Amyotrophic lateral sclerosis (ALS), also known as Lou Gehrig's disease, is a progressive neurodegenerative disease that affects motor neurons - the nerve cells that control voluntary muscles. As motor neurons die, the brain loses the ability to control muscle movement, leading to progressive weakness, muscle wasting, and eventually paralysis. ALS typically affects both upper and lower motor neurons, causing a combination of weakness, muscle twitching, stiffness, and atrophy.

CRITICAL: ALS is a serious, progressive disease requiring specialized neurological care at an ALS center if possible. FDA-approved treatments include riluzole (which may extend survival) and edaravone (which may slow functional decline in some patients). Comprehensive care including respiratory support, nutritional management, physical therapy, and speech therapy is essential. NO supplement has been proven to slow ALS progression. These supplements support overall health and address common deficiencies but should never replace or delay proper medical care.

* Vitamin D deficiency is very common in ALS patients and may contribute to muscle weakness. Maintaining adequate vitamin D levels supports muscle function and may have neuroprotective effects.

* Coenzyme Q10 supports mitochondrial function. Mitochondrial dysfunction is implicated in ALS, and CoQ10 has shown some promise in early studies, though large trials haven't confirmed benefit.

* Creatine supports muscle energy metabolism. While Cochrane review didn't find clear evidence of benefit in ALS, it may help maintain muscle strength in some patients.

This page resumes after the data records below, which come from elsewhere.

Lemma sendMessage_token_reused_witness :
  let w2 := exchange "Energy is quantized"
              (Returned (mkData (Some "Good!") (Some "s2") None))
              1700000002000 1700000002500 Sample.studying in
  sent (sendMessage 1700000003000 (input_onChange "And so is light" w2)) =
  sent w2 ++ [mkRequest "And so is light" (Some "s2")].
Proof.
  apply (sendMessage_token_reused Sample.quantum
           (mkData (Some "Good!") (Some "s2") None) "s2" "And so is light"
           1700000002000 1700000002500 1700000003000
           (input_onChange "Energy is quantized" Sample.studying));
    vm_compute; reflexivity.
Defined.

(** What a returned first exchange of [startNewStudy] leaves behind. *)
Lemma startNewStudy_returned (u : User) (topic : string) (d : ChatData)
    (now now' : Z) (w : World) :
  user (state w) = Some u →
  let w2 := resolve (length (inflight w)) (Returned d) now' (startNewStudy topic now w) in
  let flushed :=
    match activeStudy (state w) with
    | Some prev => <[id prev := messages (state w)]> (messagesMap (state w))
    | None => messagesMap (state w)
    end in
  activeStudy (state w2) = Some (newStudyOf topic now)
  ∧ sessionIdMap (state w2) =
      match activeStudy (state w) with
      | Some prev =>
          if Js.truthy_opt (session_id d)
          then <[id prev := default "" (session_id d)]> (sessionIdMap (state w))
          else sessionIdMap (state w)
      | None => sessionIdMap (state w)
      end
  ∧ messages (state w2) = aiMessagesOf d now' (messageIdRef w)
  ∧ messagesMap (state w2) =
      (if Js.truthy_opt (response d)
       then <[pretty now := aiMessagesOf d now' (messageIdRef w)]> flushed
       else flushed)
  ∧ studyGroups (state w2) =
      addToStudyGroups (newStudyOf topic now) (studyGroups (state w))
  ∧ sent w2 = sent w ++ [mkRequest ("I want to learn about " +:+ topic) None]
  ∧ inflight w2 = inflight w
  ∧ isLoading (state w2) = false.
Proof.
  intros Hu. cbv zeta.
  rewrite (startNewStudy_fires u topic now w Hu). rewrite resolve_last.
  unfold resume, startNewStudy_resume, backendReturns, aiMessagesOf, flushActive.
  cbn [awaiting closure].
  destruct d as [[text|] [sid|] ph], (activeStudy (state w)) as [prev|];
    cbn [response session_id phase Js.truthy_opt default];
    repeat match goal with
           | |- context [Js.truthy ?x] => destruct (Js.truthy x) eqn:?
           end;
    unfold generateMessageId, update; cbn; done.
Qed.

(** X2 -- the session id returned for the first exchange of a new study is
    stored under the id of the study that was active when [startNewStudy] was
    called, and dropped when none was: the handler that resumes closed over
    the old [activeStudy]. The entry of the new study's own id is left as it
    was, so started from no active study its first message goes out with a
    null session id. *)
Theorem startNewStudy_token_misfiled (u : User) (topic sid : string) (d : ChatData)
    (now now' : Z) (w : World) :
  user (state w) = Some u →
  session_id d = Some sid →
  Js.truthy sid = true →
  let w2 := resolve (length (inflight w)) (Returned d) now' (startNewStudy topic now w) in
  activeStudy (state w2) = Some (newStudyOf topic now)
  ∧ sessionIdMap (state w2) =
      match activeStudy (state w) with
      | Some prev => <[id prev := sid]> (sessionIdMap (state w))
      | None => sessionIdMap (state w)
      end
  ∧ (∀ prev, activeStudy (state w) = Some prev → id prev ≠ pretty now →
       sessionIdMap (state w2) !! pretty now = sessionIdMap (state w) !! pretty now)
  ∧ (activeStudy (state w) = None →
     sessionIdMap (state w) !! pretty now = None →
     ∀ text t, Js.truthy (Js.trim text) = true →
       sent (sendMessage t (input_onChange text w2)) = sent w2 ++ [mkRequest text None]).
Proof.
  intros Hu Hs Ht w2.
  destruct (startNewStudy_returned u topic d now now' w Hu) as (Hact & Hsid & _).
  fold w2 in Hact, Hsid. rewrite Hs in Hsid. simpl in Hsid. rewrite Ht in Hsid.
  split; [done|]. split; [done|]. split.
  - intros prev Hp Hne. rewrite Hsid, Hp. by rewrite lookup_insert_ne.
  - intros Hnone Hfresh text t Htext.
    erewrite sendMessage_fires; [| simpl; exact Hact | exact Htext].
    simpl. unfold sessionIdToUse. simpl. rewrite Hact, Hsid, Hnone. simpl.
    by rewrite Hfresh.
Qed.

* Omega-3 Fatty Acids have anti-inflammatory and neuroprotective properties that may support overall health in ALS patients.

* Vitamin E is an antioxidant that may help reduce oxidative stress, which is elevated in ALS.

* B Vitamins support nerve function and energy metabolism. B12 is particularly important for neurological health.

* Alpha-Lipoic Acid is an antioxidant that crosses the blood-brain barrier and may help protect neurons from oxidative damage.

* Protein Supplementation is critical in ALS because maintaining weight and muscle mass is associated with better outcomes. Many ALS patients develop swallowing difficulties that make adequate nutrition challenging.

Expected timeline: No supplement should be expected to reverse ALS progression. The focus is on maintaining quality of life, nutritional status, and overall health. ALS progression varies widely - average survival is 3-5 years from diagnosis, but some patients live much longer.